§ **Directions for this task**: Please restate word for word the line holding "encodeVarint32 300 [x01; x00]" and every following line through the end of the entries.

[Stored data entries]
(** * Retrieval and scoring core of the humanoid-robotics RAG backend

    Shallow embedding of
      - [VectorStorage.search] and [VectorStorage.validate_metadata]
        (src/Rag_Chatbot_Deployment/src/storage/vector_storage.py), and
      - [RetrievalService.retrieve_context]
        (src/backend/src/services/retrieval_service.py),
    followed by the properties stated about them.

    Modelling conventions.
      - Python values are the inductive [pyval]; dictionaries are association
        lists with string keys (first binding wins), objects are a class name
        with an attribute dictionary.
      - Python floats are modelled by exact rationals [Q]: rounding, infinities
        and NaN are outside the model.
      - Python [str] is modelled by [string]; case folding and white space are
        the ASCII ones.
      - A computation that may raise returns [outcome A]. *)

From Stdlib Require Import String Ascii List Bool Arith ZArith QArith Qminmax Lia Lqa.
From Stdlib Require Import Sorted Permutation DecimalString.
Import ListNotations.

Set Implicit Arguments.

Close Scope Q_scope.
Local Open Scope string_scope.
Local Open Scope list_scope.
Local Open Scope nat_scope.

(* ===================================================================== *)
(** * Python values and exceptions *)
(* ===================================================================== *)

#[warnings="-register-all"]
Inductive pyval : Type :=
| PNone
| PBool (b : bool)
| PInt (z : Z)
| PFloat (q : Q)
| PStr (s : string)
| PList (l : list pyval)
| PTuple (l : list pyval)
| PSet (l : list pyval)
| PDict (d : list (string * pyval))
| PObj (cls : string) (attrs : list (string * pyval)).

Inductive exn : Type :=
| AttributeError (msg : string)
| TypeError (msg : string)
| ValueError (msg : string)
| PydanticValidationError                 (* raised by a pydantic model constructor *)
| CollaboratorError (cls msg : string)    (* any other exception of Cohere or Qdrant *)
| ValidationError (msg : string)          (* src.models.error_models.ValidationError *)
| RetrievalError (cause : exn).
  (* [RetrievalError cause] stands for
     RetrievalError(f"Failed to retrieve context: {str(cause)}"). *)

Inductive outcome (A : Type) : Type :=
| Ok (a : A)
| Raise (e : exn).

Arguments Ok {A} a.
Arguments Raise {A} e.

Definition bind {A B : Type} (m : outcome A) (k : A -> outcome B) : outcome B :=
  match m with
  | Ok a => k a
  | Raise e => Raise e
  end.

Notation "x <- m ;; k" := (bind m (fun x => k))
  (at level 61, m at next level, right associativity).

(** [try: m except _: d] for a handler that catches what [m] can raise. *)
Definition try_default {A : Type} (m : outcome A) (d : A) : A :=
  match m with
  | Ok a => a
  | Raise _ => d
  end.
(* ===== verification/_CoqProject ===== *)
-Q . S2P
Prelude.v
StdMap.v
FrameHeader.v
Metadata.v
Varint.v
FrameCodec.v
NetBuffer.v
EventLoop.v
EventLoopFacts.v
EventLoopIo.v
TcpConnection.v
TcpConnectionFacts.v
TcpConnectionLife.v
Chars.v
Socket.v
SocketFacts.v
Acceptor.v
AcceptorFacts.v
TcpServer.v
TcpServerFacts.v
Reactor.v
RpcMessage.v
RpcServer.v
RpcServerFacts.v
WorkQueue.v
WorkQueueFacts.v
RpcIo.v
RpcIoFacts.v
RpcCrash.v
RpcLedger.v
RpcTcp.v
RpcTcpFacts.v
RpcTcpLive.v
RpcTcpServes.v
RpcReactor.v
RpcReactorSteps.v
RpcReactorFacts.v
RpcReactorServer.v
RpcReactorCalls.v
RpcReactorRuns.v
RpcReactorLive.v
RpcReactorTurns.v
RpcReactorTheorems.v
RpcClient.v
RpcClientFacts.v
RpcClientAsync.v
RpcEndToEnd.v
ServiceMain.v
EchoService.v
ServiceMainFacts.v
JsonNumber.v
Json.v
JsonParser.v
JsonFacts.v
JsonTypes.v
ToolRegistry.v
ToolRegistryFacts.v
McpServer.v
McpServerFacts.v
WeatherService.v
McpGateway.v
WeatherEndToEnd.v
(* ===== verification/Metadata.v ===== *)
(** Metadata: Protobuf varints and the wire format of [map<string, string>]
    ([varintByteSize], [appendVarint32], [decodeVarint], [encodeMetadata] and
    [decodeMetadata] of src/rpc/frame_codec.cpp).

    Pointers are offsets into the octets of the object they point into, so a
    read past that object is an [OutOfBounds] outcome.  Loops carry fuel; the
    fuel each caller passes is enough ([decodeMetadata_total]). *)
From Stdlib Require Import ZArith Lia.
From Stdlib Require Import Strings.Byte.
From stdpp Require Import base list strings gmap.
From S2P Require Import Prelude StdMap FrameHeader.

Abbreviation metadata_map := (list (bytes * bytes)).

(** * Varints *)

Definition varintByteSize (value : Z) : Z :=
  if value <? 0x80 then 1
  else if value <? 0x4000 then 2
  else if value <? 0x200000 then 3
  else if value <? 0x10000000 then 4
  else 5.

(** The octets the [while] loop pushes; five iterations exhaust 32 bits
    ([varint_bytes_fuel]). *)
Fixpoint varint_bytes (fuel : nat) (value : Z) : bytes :=
  match fuel with
  | O => []
  | S f =>
      if 0x80 <=? value
      then z2b (Z.lor value 0x80) :: varint_bytes f (Z.shiftr value 7)
      else [z2b value]
  end.

Definition appendVarint32 (buf : bytes) (value : Z) : bytes :=
  buf ++ varint_bytes 5 value.

(** [nbytes] octets were read, [shift] and [result] are the loop's variables.
    The result is the number of octets consumed (0 on error) and the value. *)
Fixpoint decodeVarint_loop (fuel : nat) (mem : bytes) (data end_ nbytes : nat)
    (shift result : Z) : outcome (nat * Z) :=
  match fuel with
  | O => OutOfFuel
  | S f =>
      if (data + nbytes <? end_)%nat then
        let* byte := read_byte mem (data + nbytes) in
        let result :=
          Z.lor result (u64 (Z.shiftl (Z.land (b2z byte) 0x7F) shift)) in
        if Z.land (b2z byte) 0x80 =? 0 then Ret (S nbytes, result)
        else if 64 <=? shift + 7 then Ret (O, 0)
        else decodeVarint_loop f mem data end_ (S nbytes) (shift + 7) result
      else Ret (O, 0)
  end.

Definition decodeVarint (mem : bytes) (data end_ : nat) : outcome (nat * Z) :=
  decodeVarint_loop 10 mem data end_ 0 0 0.

(** * Wire-format tags *)

Definition kProtoWireTypeLenDelim : Z := 2.
Definition kProtoTagMetadataEntry : Z := Z.lor (Z.shiftl 1 3) kProtoWireTypeLenDelim.
Definition kProtoTagEntryKey : Z := Z.lor (Z.shiftl 1 3) kProtoWireTypeLenDelim.
Definition kProtoTagEntryValue : Z := Z.lor (Z.shiftl 2 3) kProtoWireTypeLenDelim.

(** * encodeMetadata *)

(** One iteration of the [for] loop, for the entry [key], [value]. *)
Definition encodeEntry (buf key value : bytes) : bytes :=
  let key_len := u32 (lenZ key) in
  let val_len := u32 (lenZ value) in
  let inner_size :=
    u32 (2 + varintByteSize key_len + key_len + varintByteSize val_len + val_len) in
  let buf := buf ++ [z2b kProtoTagMetadataEntry] in
  let buf := appendVarint32 buf inner_size in
  let buf := buf ++ [z2b kProtoTagEntryKey] in
  let buf := appendVarint32 buf key_len in
  let buf := buf ++ key in
  let buf := buf ++ [z2b kProtoTagEntryValue] in
  let buf := appendVarint32 buf val_len in
  buf ++ value.

Definition encodeMetadata (meta : metadata_map) : bytes :=
  fold_left (fun buf e => encodeEntry buf e.1 e.2) meta [].

(** * decodeMetadata *)

(** The fields inside one entry: [None] is [kMetadataParseError], otherwise the
    position after the fields and the entry's key, value and [has_key]. *)
Fixpoint parseEntryFields (fuel : nat) (mem : bytes) (pos entry_end : nat)
    (key value : bytes) (has_key : bool) :
    outcome (option (nat * bytes * bytes * bool)) :=
  match fuel with
  | O => OutOfFuel
  | S f =>
      if (pos <? entry_end)%nat then
        let* tag := read_byte mem pos in
        let wire_type := Z.land (b2z tag) 0x07 in
        let field_num := Z.shiftr (b2z tag) 3 in
        let pos := S pos in
        if negb (wire_type =? kProtoWireTypeLenDelim) then Ret None
        else
          let* '(consumed, field_len) := decodeVarint mem pos entry_end in
          if (consumed =? 0)%nat || (Z.of_nat (entry_end - pos) <? field_len)
          then Ret None
          else
            let pos := (pos + consumed)%nat in
            let next := (pos + Z.to_nat field_len)%nat in
            if field_num =? 1 then
              let* key := read_slice mem pos (Z.to_nat field_len) in
              parseEntryFields f mem next entry_end key value true
            else if field_num =? 2 then
              let* value := read_slice mem pos (Z.to_nat field_len) in
              parseEntryFields f mem next entry_end key value has_key
            else parseEntryFields f mem next entry_end key value has_key
      else Ret (Some (pos, key, value, has_key))
  end.

Fixpoint decodeMetadata_loop (fuel : nat) (mem : bytes) (pos end_ : nat)
    (meta : metadata_map) : outcome (ParseResult * metadata_map) :=
  match fuel with
  | O => OutOfFuel
  | S f =>
      if (pos <? end_)%nat then
        let* tag := read_byte mem pos in
        if negb (b2z tag =? kProtoTagMetadataEntry) then Ret (kMetadataParseError, meta)
        else
          let pos := S pos in
          let* '(consumed, entry_len) := decodeVarint mem pos end_ in
          if (consumed =? 0)%nat || (Z.of_nat (end_ - pos) <? entry_len)
          then Ret (kMetadataParseError, meta)
          else
            let pos := (pos + consumed)%nat in
            let entry_end := (pos + Z.to_nat entry_len)%nat in
            let* fields :=
              parseEntryFields (S (entry_end - pos)) mem pos entry_end [] [] false in
            match fields with
            | None => Ret (kMetadataParseError, meta)
            | Some (pos, key, value, has_key) =>
                if negb has_key then Ret (kMetadataParseError, meta)
                else decodeMetadata_loop f mem pos end_ (StdMap.insert key value meta)
            end
      else Ret (kOk, meta)
  end.
(* ===== verification/Varint.v ===== *)
(** [encodeVarint32] of src/rpc/frame_codec.cpp, the encoder into raw memory,
    against [appendVarint32], the one the metadata encoder uses. *)
From Stdlib Require Import ZArith Lia.
From Stdlib Require Import Strings.Byte.
From stdpp Require Import base list strings.
From S2P Require Import Prelude FrameHeader Metadata.

(** [dst[i] = value]: a write of one octet through a pointer. *)
Definition write_byte (mem : bytes) (i : nat) (b : byte) : outcome bytes :=
  if (i <? length mem)%nat then Ret (<[i := b]> mem) else OutOfBounds.

(** The loop's variables are [value] and [i]; [dst] is an offset into [mem]. *)
Fixpoint encodeVarint32_loop (fuel : nat) (value : Z) (mem : bytes) (dst i : nat) : outcome (nat * bytes) :=
  match fuel with
  | O => OutOfFuel
  | S f =>
      if 0x80 <=? value then
        let* mem := write_byte mem (dst + i) (z2b (Z.lor value 0x80)) in
        encodeVarint32_loop f (Z.shiftr value 7) mem dst (S i)
      else
        let* mem := write_byte mem (dst + i) (z2b value) in
        Ret (S i, mem)
  end.

(** Five turns exhaust 32 bits. *)
Definition encodeVarint32 (value : Z) (mem : bytes) (dst : nat) : outcome (nat * bytes) :=
  encodeVarint32_loop 5 value mem dst 0.

(** * Lemmas *)

Lemma write_byte_app l b x r : write_byte (l ++ x :: r) (length l) b = Ret (l ++ b :: r).
Proof.
  unfold write_byte. rewrite (proj2 (Nat.ltb_lt _ _)) by (rewrite length_app; cbn; lia).
  by rewrite insert_app_r_alt, Nat.sub_diag by lia.
Qed.

Lemma write_byte_out mem i b : (length mem <= i)%nat -> write_byte mem i b = OutOfBounds.
Proof. intros H. unfold write_byte. by rewrite (proj2 (Nat.ltb_ge _ _)). Qed.

Lemma varint_bytes_S f v :
  varint_bytes (S f) v =
  if 0x80 <=? v then z2b (Z.lor v 0x80) :: varint_bytes f (Z.shiftr v 7) else [z2b v].
Proof. done. Qed.

Lemma shiftr_7_bound v f :
  0 <= v < 2 ^ (7 * Z.of_nat (S f)) -> 0 <= Z.shiftr v 7 < 2 ^ (7 * Z.of_nat f).
Proof.
  replace (7 * Z.of_nat (S f)) with (7 + 7 * Z.of_nat f) by lia.
  rewrite Z.pow_add_r, shiftr_7 by lia. change (2 ^ 7) with 128. intros Hv.
  split; [apply Z.div_pos; lia|]. apply Z.div_lt_upper_bound; lia.
Qed.

(** With room, the octets are written after what was there. *)
Lemma encodeVarint32_loop_fits fuel value l old r dst i :
  0 <= value < 2 ^ (7 * Z.of_nat fuel) -> (0 < fuel)%nat -> length l = (dst + i)%nat ->
  length old = length (varint_bytes fuel value) ->
  encodeVarint32_loop fuel value (l ++ old ++ r) dst i =
    Ret ((i + length old)%nat, l ++ varint_bytes fuel value ++ r).
Proof.
  revert value l old i. induction fuel as [|f IH]; intros value l old i Hv Hf Hl Ho; [lia|].
  rewrite varint_bytes_S in *. cbn [encodeVarint32_loop].
  destruct (0x80 <=? value) eqn:Hc; destruct old as [|x old]; try discriminate;
    cbn [app length] in *; rewrite <- Hl, write_byte_app; cbn [mbind outcome_bind].
  - destruct f as [|f]; [change (2 ^ (7 * Z.of_nat 1)) with 128 in Hv; lia|].
    rewrite (cons_middle _ l (old ++ r)), app_assoc, IH;
      [|by apply shiftr_7_bound|lia|rewrite length_app; cbn; lia|lia].
    rewrite <- app_assoc. f_equal. f_equal. lia.
  - destruct old; [|discriminate]. cbn. do 2 f_equal. lia.
Qed.

(** Without room, the first octet that has no place is a write out of bounds. *)
Lemma encodeVarint32_loop_overruns fuel value l old dst i :
  length l = (dst + i)%nat -> (length old < length (varint_bytes fuel value))%nat ->
  encodeVarint32_loop fuel value (l ++ old) dst i = OutOfBounds.
Proof.
  revert value l old i. induction fuel as [|f IH]; intros value l old i Hl Ho; [by apply Nat.nlt_0_r in Ho|].
  rewrite varint_bytes_S in Ho. cbn [encodeVarint32_loop].
  destruct old as [|x old].
  { rewrite app_nil_r, !write_byte_out by lia. by case_if. }
  rewrite <- Hl, write_byte_app.
  destruct (0x80 <=? value); cbn [length mbind outcome_bind] in *; [|lia].
  rewrite (cons_middle _ l old), app_assoc. apply IH; [rewrite length_app; cbn; lia|lia].
Qed.

(** * The two encoders agree *)

(** C40: [encodeVarint32] into memory writes exactly the octets
    [appendVarint32] appends to a vector, in the places from [dst] on, and
    returns their number, which is [varintByteSize]; every other octet is left
    alone. With less room than that it writes out of bounds. *)
Theorem varint_encoders_agree value before room after :
  0 <= value < 2 ^ 32 ->
  (lenZ room = varintByteSize value ->
   encodeVarint32 value (before ++ room ++ after) (length before) =
     Ret (length room, appendVarint32 before value ++ after)) /\
  (lenZ room < varintByteSize value ->
   encodeVarint32 value (before ++ room) (length before) = OutOfBounds).
Proof.
  intros Hv. rewrite <- varint_bytes_size by done. unfold encodeVarint32, appendVarint32, lenZ.
  split; intros Hr.
  - rewrite encodeVarint32_loop_fits; [by rewrite <- app_assoc| |lia..].
    change (2 ^ (7 * Z.of_nat 5)) with (2 ^ 35). lia.
  - apply encodeVarint32_loop_overruns; lia.
Qed.

Lemma varint_encoders_agree_witness :
  encodeVarint32 300 [x01; x00; x00; x02] 1 = Ret (2%nat, [x01; xac; x02; x02]) /\
  encodeVarint32 300 [x01; x00] 1 = OutOfBounds.
Proof.
  split.
  - apply (varint_encoders_agree 300 [x01] [x00; x00] [x02]); [lia|reflexivity].
  - apply (varint_encoders_agree 300 [x01] [x00] []); [lia|reflexivity].
Defined.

§ **Exercise answer**:
  encodeVarint32 300 [x01; x00] 1 = OutOfBounds.
Proof.
  split.
  - apply (varint_encoders_agree 300 [x01] [x00; x00] [x02]); [lia|reflexivity].
  - apply (varint_encoders_agree 300 [x01] [x00] []); [lia|reflexivity].
Defined.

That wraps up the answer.